(Beginning of Records shown)
(* ===== verification/WorkQueue.v ===== *)
(** * internal/store/workqueue.go: the work queue

    The table work_queue as a finite map by id, the claim limits and the frozen
    flag of the store, and one definition per operation.  What the machine does
    is an argument: the clock, the random bytes of an id, whether the database
    does its part, and which of several equal rows a [LIMIT 1] gives.

    Integers are those of the table, 64 bits: a sum that leaves them cannot be
    stored in a column of a STRICT table.  The comparison [claimed_at + lease_ms
    < ?] is taken over the integers; SQLite rounds a sum past 2^63 to a float,
    which is no smaller than any clock it is compared with but for the last
    thousand milliseconds of the 64 bits. *)

From stdpp Require Import gmap.
From S2P Require Import Prelude Lines GoStrings Tables.

(** ** Rows (schema.sql, store/rows/records.go) *)

Inductive work_state := PENDING | CLAIMED | DONE | FAILED.
#[export] Instance work_state_eq_dec : EqDecision work_state.
Proof. solve_decision. Defined.

Definition state_text (s : work_state) : bytes :=
  match s with PENDING => bs "PENDING" | CLAIMED => bs "CLAIMED" | DONE => bs "DONE" | FAILED => bs "FAILED" end.

(** [CHECK (state IN ('PENDING','CLAIMED','DONE','FAILED'))]. *)
Definition state_of (s : bytes) : option work_state :=
  if beq s (bs "PENDING") then Some PENDING else if beq s (bs "CLAIMED") then Some CLAIMED
  else if beq s (bs "DONE") then Some DONE else if beq s (bs "FAILED") then Some FAILED else None.

Record WorkItem := mkItem {
  wi_ID : bytes; wi_Kind : bytes; wi_Payload : bytes; wi_DedupKey : bytes; wi_Source : bytes; wi_State : bytes;
  wi_Priority : Z; wi_Scheduled : Z; wi_ClaimedAt : Z; wi_LeaseMs : Z; wi_DoneAt : Z; wi_RetryCount : Z; wi_MaxRetries : Z;
  wi_Error : bytes; wi_CreatedMs : Z;
}.

Record work_row := mkWork {
  w_kind : bytes; w_payload : bytes; w_dedup : option bytes; w_source : bytes; w_state : work_state;
  w_priority : Z; w_scheduled : Z; w_claimed : Z; w_lease : Z; w_done : Z; w_retry : Z; w_max : Z;
  w_error : option bytes; w_created : Z;
}.

Record queue := mkQueue { q_rows : gmap bytes work_row; q_limits : gmap bytes Z; q_frozen : bool }.

Definition set_rows (f : gmap bytes work_row → gmap bytes work_row) (q : queue) : queue := mkQueue (f (q_rows q)) (q_limits q) (q_frozen q).

Inductive work_err :=
| WNoKind                       (** "work item requires kind" *)
| WFrozen                       (** [FrozenError], wrapped by [withheld] where the code does *)
| WConstraint                   (** SQLITE_CONSTRAINT *)
| WDatabase.                    (** the database did not do its part *)

(** SQLite's [LIKE], code of a library. *)
Class SqlLike := { sql_like : bytes → bytes → bool }.

(** [state IN ('PENDING','CLAIMED')]. *)
Definition live (r : work_row) : bool := match w_state r with PENDING | CLAIMED => true | _ => false end.
Definition is_state (s : work_state) (r : work_row) : bool := bool_decide (w_state r = s).

(** The rows a condition holds of, and [LIMIT 1] among rows that tie. *)
Definition select (f : work_row → bool) (m : gmap bytes work_row) : list (bytes * work_row) :=
  map_to_list (filter (λ kv, f kv.2 = true) m).
Definition limit1 {A} (tie : nat) (l : list A) : option A := l !! (tie mod length l)%nat.

Definition count (f : work_row → bool) (q : queue) : Z := Z.of_nat (length (select f (q_rows q))).

(** ** The frozen projection (store/frozen.go) *)

Definition SetFrozen (on : bool) (q : queue) : queue := mkQueue (q_rows q) (q_limits q) on.

(** [guarded.Exec] and [guarded.Begin]: nothing reaches the database of a frozen
    store; [ok] says whether it does its part otherwise. *)
Definition guarded (ok : bool) (q : queue) : result work_err unit :=
  if q_frozen q then Err WFrozen else if ok then Ok () else Err WDatabase.

(** ** Enqueue *)

(** [byte(x)]. *)
Definition to_byte (x : Z) : Z := Z.land x 255.

(** [newWorkID]: 48 bits of milliseconds, then random bits with the version and
    the variant set; [b] are the sixteen random bytes. *)
Definition newWorkID (b : bytes) (ms : Z) : bytes :=
  hex_encode ([to_byte (Z.shiftr ms 40); to_byte (Z.shiftr ms 32); to_byte (Z.shiftr ms 24); to_byte (Z.shiftr ms 16);
    to_byte (Z.shiftr ms 8); to_byte ms; Z.lor (Z.land (nth 6 b 0) 15) 112; nth 7 b 0; Z.lor (Z.land (nth 8 b 0) 63) 128] ++ drop 9 b).

Definition nullable (s : bytes) : option bytes := if beq s [] then None else Some s.

Record enqueue_env := mkEnqueueEnv {
  en_now : Z;                   (** the clock read for created_ms *)
  en_random : bytes; en_ms : Z; (** what [newWorkID] draws and reads *)
  en_select : bool;             (** the query for the key is answered *)
  en_tie : nat;
  en_insert : bool;
}.

Definition or_z (x d : Z) : Z := if x =? 0 then d else x.

(** The item with its defaults filled in. *)
Definition prepared (env : enqueue_env) (item : WorkItem) : WorkItem :=
  mkItem (if beq (wi_ID item) [] then newWorkID (en_random env) (en_ms env) else wi_ID item)
    (wi_Kind item) (wi_Payload item) (wi_DedupKey item) (wi_Source item)
    (if beq (wi_State item) [] then bs "PENDING" else wi_State item)
    (or_z (wi_Priority item) 5) (wi_Scheduled item) (wi_ClaimedAt item) (or_z (wi_LeaseMs item) 300000) (wi_DoneAt item) (wi_RetryCount item)
    (or_z (wi_MaxRetries item) 3) (wi_Error item) (en_now env).

Definition same_key (kind key : bytes) (r : work_row) : bool := beq (w_kind r) kind && bool_decide (w_dedup r = Some key).

Section Enqueue.
Context `{Q : Sqlite}.

(** The INSERT. *)
Definition insert_work (ok : bool) (item : WorkItem) (q : queue) : queue * result work_err bytes :=
  match guarded ok q with
  | Err e => (q, Err e)
  | Ok _ =>
    match state_of (wi_State item) with
    | Some st =>
      if has (q_rows q) (wi_ID item) || negb (json_valid (wi_Payload item)) then (q, Err WConstraint)
      else (set_rows <[wi_ID item := mkWork (wi_Kind item) (wi_Payload item) (nullable (wi_DedupKey item)) (wi_Source item) st
              (wi_Priority item) (wi_Scheduled item) 0 (wi_LeaseMs item) 0 0 (wi_MaxRetries item) None (wi_CreatedMs item)]> q,
            Ok (wi_ID item))
    | None => (q, Err WConstraint)
    end
  end.

(** The query for a live row with the key: [None] for no row, and for a query
    that fails, which the code does not tell apart. *)
Definition existing (env : enqueue_env) (item : WorkItem) (q : queue) : option bytes :=
  if beq (wi_DedupKey item) [] || negb (en_select env) then None
  else fst <$> limit1 (en_tie env) (select (λ r, same_key (wi_Kind item) (wi_DedupKey item) r && live r) (q_rows q)).

Definition EnqueueWork (env : enqueue_env) (item : WorkItem) (q : queue) : queue * result work_err bytes :=
  if beq (wi_Kind item) [] then (q, Err WNoKind)
  else
    let item := prepared env item in
    match existing env item q with
    | Some id => (q, Ok id)
    | None => insert_work (en_insert env) item q
    end.
End Enqueue.

(** ** Claims *)

Definition SetClaimLimit (kind : bytes) (limit : Z) (q : queue) : queue :=
  mkQueue (q_rows q) (if limit <=? 0 then delete kind (q_limits q) else <[kind := limit]> (q_limits q)) (q_frozen q).

Definition claimed_of (kind : bytes) (r : work_row) : bool := beq (w_kind r) kind && is_state CLAIMED r.

(** [claimExclusionLocked]: for each limit, the row is of another kind or the
    limit is not reached. *)
Definition claimExclusionLocked (q : queue) (r : work_row) : bool :=
  forallb (λ kl : bytes * Z, negb (beq (w_kind r) kl.1 && (kl.2 <=? count (claimed_of kl.1) q))) (map_to_list (q_limits q)).

Record claim_env := mkClaimEnv { cl_begin : bool; cl_select : bool; cl_tie : nat; cl_update : bool; cl_commit : bool }.

(** [ORDER BY priority ASC, created_ms ASC]. *)
Definition before (r r' : work_row) : bool :=
  (w_priority r <? w_priority r') || ((w_priority r =? w_priority r') && (w_created r <? w_created r')).
Definition firsts (l : list (bytes * work_row)) : list (bytes * work_row) :=
  filter (λ kr, forallb (λ kr', negb (before kr'.2 kr.2)) l = true) l.

Definition item_of (id : bytes) (r : work_row) : WorkItem :=
  mkItem id (w_kind r) (w_payload r) (default [] (w_dedup r)) (w_source r) (state_text (w_state r)) (w_priority r) (w_scheduled r)
    (w_claimed r) (w_lease r) 0 (w_retry r) (w_max r) [] (w_created r).

Definition row_claimed (now : Z) (r : work_row) : work_row :=
  mkWork (w_kind r) (w_payload r) (w_dedup r) (w_source r) CLAIMED (w_priority r) (w_scheduled r) now (w_lease r) (w_done r) (w_retry r)
    (w_max r) (w_error r) (w_created r).

Section Claim.
Context `{L : SqlLike}.

Definition kind_clause (kind k : bytes) : bool :=
  let n := length k in
  if (2 <? n)%nat && beq (drop (n - 2) k) (bs ".*") then sql_like kind (take (n - 1) k ++ bs "%") else beq kind k.
Definition kinds_clause (kinds : list bytes) (kind : bytes) : bool :=
  match kinds with [] => true | _ => existsb (kind_clause kind) kinds end.

(** The WHERE clause of the claim. *)
Definition claimable (kinds : list bytes) (now : Z) (q : queue) (r : work_row) : bool :=
  is_state PENDING r && (w_scheduled r <=? now) && claimExclusionLocked q r && kinds_clause kinds (w_kind r).

Definition ClaimWork (env : claim_env) (kinds : list bytes) (now : Z) (q : queue) : queue * result work_err (option WorkItem) :=
  match guarded (cl_begin env) q with
  | Err WFrozen => (q, Ok None)
  | Err e => (q, Err e)
  | Ok _ =>
    if negb (cl_select env) then (q, Err WDatabase)
    else
      match limit1 (cl_tie env) (firsts (select (claimable kinds now q) (q_rows q))) with
      | None => (q, Ok None)
      | Some (id, r) =>
        if negb (cl_update env) || negb (cl_commit env) then (q, Err WDatabase)
        else (set_rows <[id := row_claimed now r]> q, Ok (Some (item_of id (row_claimed now r))))
      end
  end.
End Claim.

(** ** Completion, failure and expiry *)

Definition row_done (now : Z) (r : work_row) : work_row :=
  mkWork (w_kind r) (w_payload r) (w_dedup r) (w_source r) DONE (w_priority r) (w_scheduled r) (w_claimed r) (w_lease r) now (w_retry r)
    (w_max r) (w_error r) (w_created r).

(** The row with the id, if it is claimed. *)
Definition claimed_row (q : queue) (id : bytes) : option work_row :=
  r ← q_rows q !! id; if is_state CLAIMED r then Some r else None.

Definition CompleteWork (ok : bool) (now : Z) (id : bytes) (q : queue) : queue * result work_err unit :=
  match guarded ok q with
  | Err e => (q, Err e)
  | Ok _ => match claimed_row q id with Some r => (set_rows <[id := row_done now r]> q, Ok ()) | None => (q, Ok ()) end
  end.

Definition retryBackoffBaseMs : Z := 1000.
Definition retryBackoffMaxShift : Z := 6.
Definition backoff (r : work_row) : Z := Z.shiftl retryBackoffBaseMs (Z.min (w_retry r) retryBackoffMaxShift).

(** The SET clause of a failed attempt, [None] when a sum is no 64-bit integer. *)
Definition row_failed (now : Z) (msg : option bytes) (r : work_row) : option work_row :=
  if int64_ok (w_retry r + 1) && int64_ok (now + backoff r) then
    Some (mkWork (w_kind r) (w_payload r) (w_dedup r) (w_source r) (if w_max r <=? w_retry r + 1 then FAILED else PENDING)
      (w_priority r) (now + backoff r) 0 (w_lease r) (w_done r) (w_retry r + 1) (w_max r) msg (w_created r))
  else None.

Definition FailWork (ok : bool) (now : Z) (id msg : bytes) (q : queue) : queue * result work_err unit :=
  match guarded ok q with
  | Err e => (q, Err e)
  | Ok _ =>
    match claimed_row q id with
    | None => (q, Ok ())
    | Some r => match row_failed now (Some msg) r with Some r' => (set_rows <[id := r']> q, Ok ()) | None => (q, Err WConstraint) end
    end
  end.

(** [COALESCE(NULLIF(error_msg,''), 'lease expired')]. *)
Definition expired_msg (r : work_row) : option bytes := Some (default (bs "lease expired") (w_error r ≫= nullable)).

(** The WHERE clause of the sweep. *)
Definition expired (now : Z) (running : list bytes) (id : bytes) (r : work_row) : bool :=
  is_state CLAIMED r && (w_claimed r + w_lease r <? now) && forallb (λ id', negb (beq id id')) running.
Definition sweep_row (now : Z) (running : list bytes) (id : bytes) (r : work_row) : option work_row :=
  if expired now running id r then row_failed now (expired_msg r) r else Some r.

Definition SweepExpiredLeases (ok : bool) (now : Z) (running : list bytes) (q : queue) : queue * result work_err Z :=
  match guarded ok q with
  | Err WFrozen => (q, Ok 0)
  | Err e => (q, Err e)
  | Ok _ =>
    if bool_decide (map_Forall (λ id r, is_Some (sweep_row now running id r)) (q_rows q)) then
      (set_rows (map_imap (sweep_row now running)) q, Ok (Z.of_nat (size (filter (λ kv, expired now running kv.1 kv.2 = true) (q_rows q)))))
    else (q, Err WConstraint)
  end.

(** ** Queries *)

Definition PendingWorkCount (q : queue) : Z := count live q.
Definition CountLiveWork (kind : bytes) (q : queue) : Z := count (λ r, beq (w_kind r) kind && live r) q.
Definition HasWorkItem (kind key : bytes) (q : queue) : bool := negb (Nat.eqb (length (select (same_key kind key) (q_rows q))) 0).

(** The key up to its first "#". *)
Definition session_of (key : bytes) : bytes := match Index key (bs "#") with Some i => take i key | None => key end.
Definition note_state (out : gmap bytes work_state) (kr : bytes * work_row) : gmap bytes work_state :=
  match w_dedup kr.2 with
  | Some key => if bool_decide (out !! session_of key = Some CLAIMED) then out else <[session_of key := w_state kr.2]> out
  | None => out
  end.
Definition SubagentQueueStates (kind : bytes) (q : queue) : gmap bytes work_state :=
  foldl note_state ∅ (select (λ r, beq (w_kind r) kind && bool_decide (is_Some (w_dedup r)) && live r) (q_rows q)).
(End of Records shown)
*Required work*
Print again the lines of the entries above that fall between the line holding "Definition FailWork (ok" and the line holding "(** ** Queries *)", inclusive, exactly as they stand.

*Result below*
Definition FailWork (ok : bool) (now : Z) (id msg : bytes) (q : queue) : queue * result work_err unit :=
  match guarded ok q with
  | Err e => (q, Err e)
  | Ok _ =>
    match claimed_row q id with
    | None => (q, Ok ())
    | Some r => match row_failed now (Some msg) r with Some r' => (set_rows <[id := r']> q, Ok ()) | None => (q, Err WConstraint) end
    end
  end.

(** [COALESCE(NULLIF(error_msg,''), 'lease expired')]. *)
Definition expired_msg (r : work_row) : option bytes := Some (default (bs "lease expired") (w_error r ≫= nullable)).

(** The WHERE clause of the sweep. *)
Definition expired (now : Z) (running : list bytes) (id : bytes) (r : work_row) : bool :=
  is_state CLAIMED r && (w_claimed r + w_lease r <? now) && forallb (λ id', negb (beq id id')) running.
Definition sweep_row (now : Z) (running : list bytes) (id : bytes) (r : work_row) : option work_row :=
  if expired now running id r then row_failed now (expired_msg r) r else Some r.

Definition SweepExpiredLeases (ok : bool) (now : Z) (running : list bytes) (q : queue) : queue * result work_err Z :=
  match guarded ok q with
  | Err WFrozen => (q, Ok 0)
  | Err e => (q, Err e)
  | Ok _ =>
    if bool_decide (map_Forall (λ id r, is_Some (sweep_row now running id r)) (q_rows q)) then
      (set_rows (map_imap (sweep_row now running)) q, Ok (Z.of_nat (size (filter (λ kv, expired now running kv.1 kv.2 = true) (q_rows q)))))
    else (q, Err WConstraint)
  end.

(** ** Queries *)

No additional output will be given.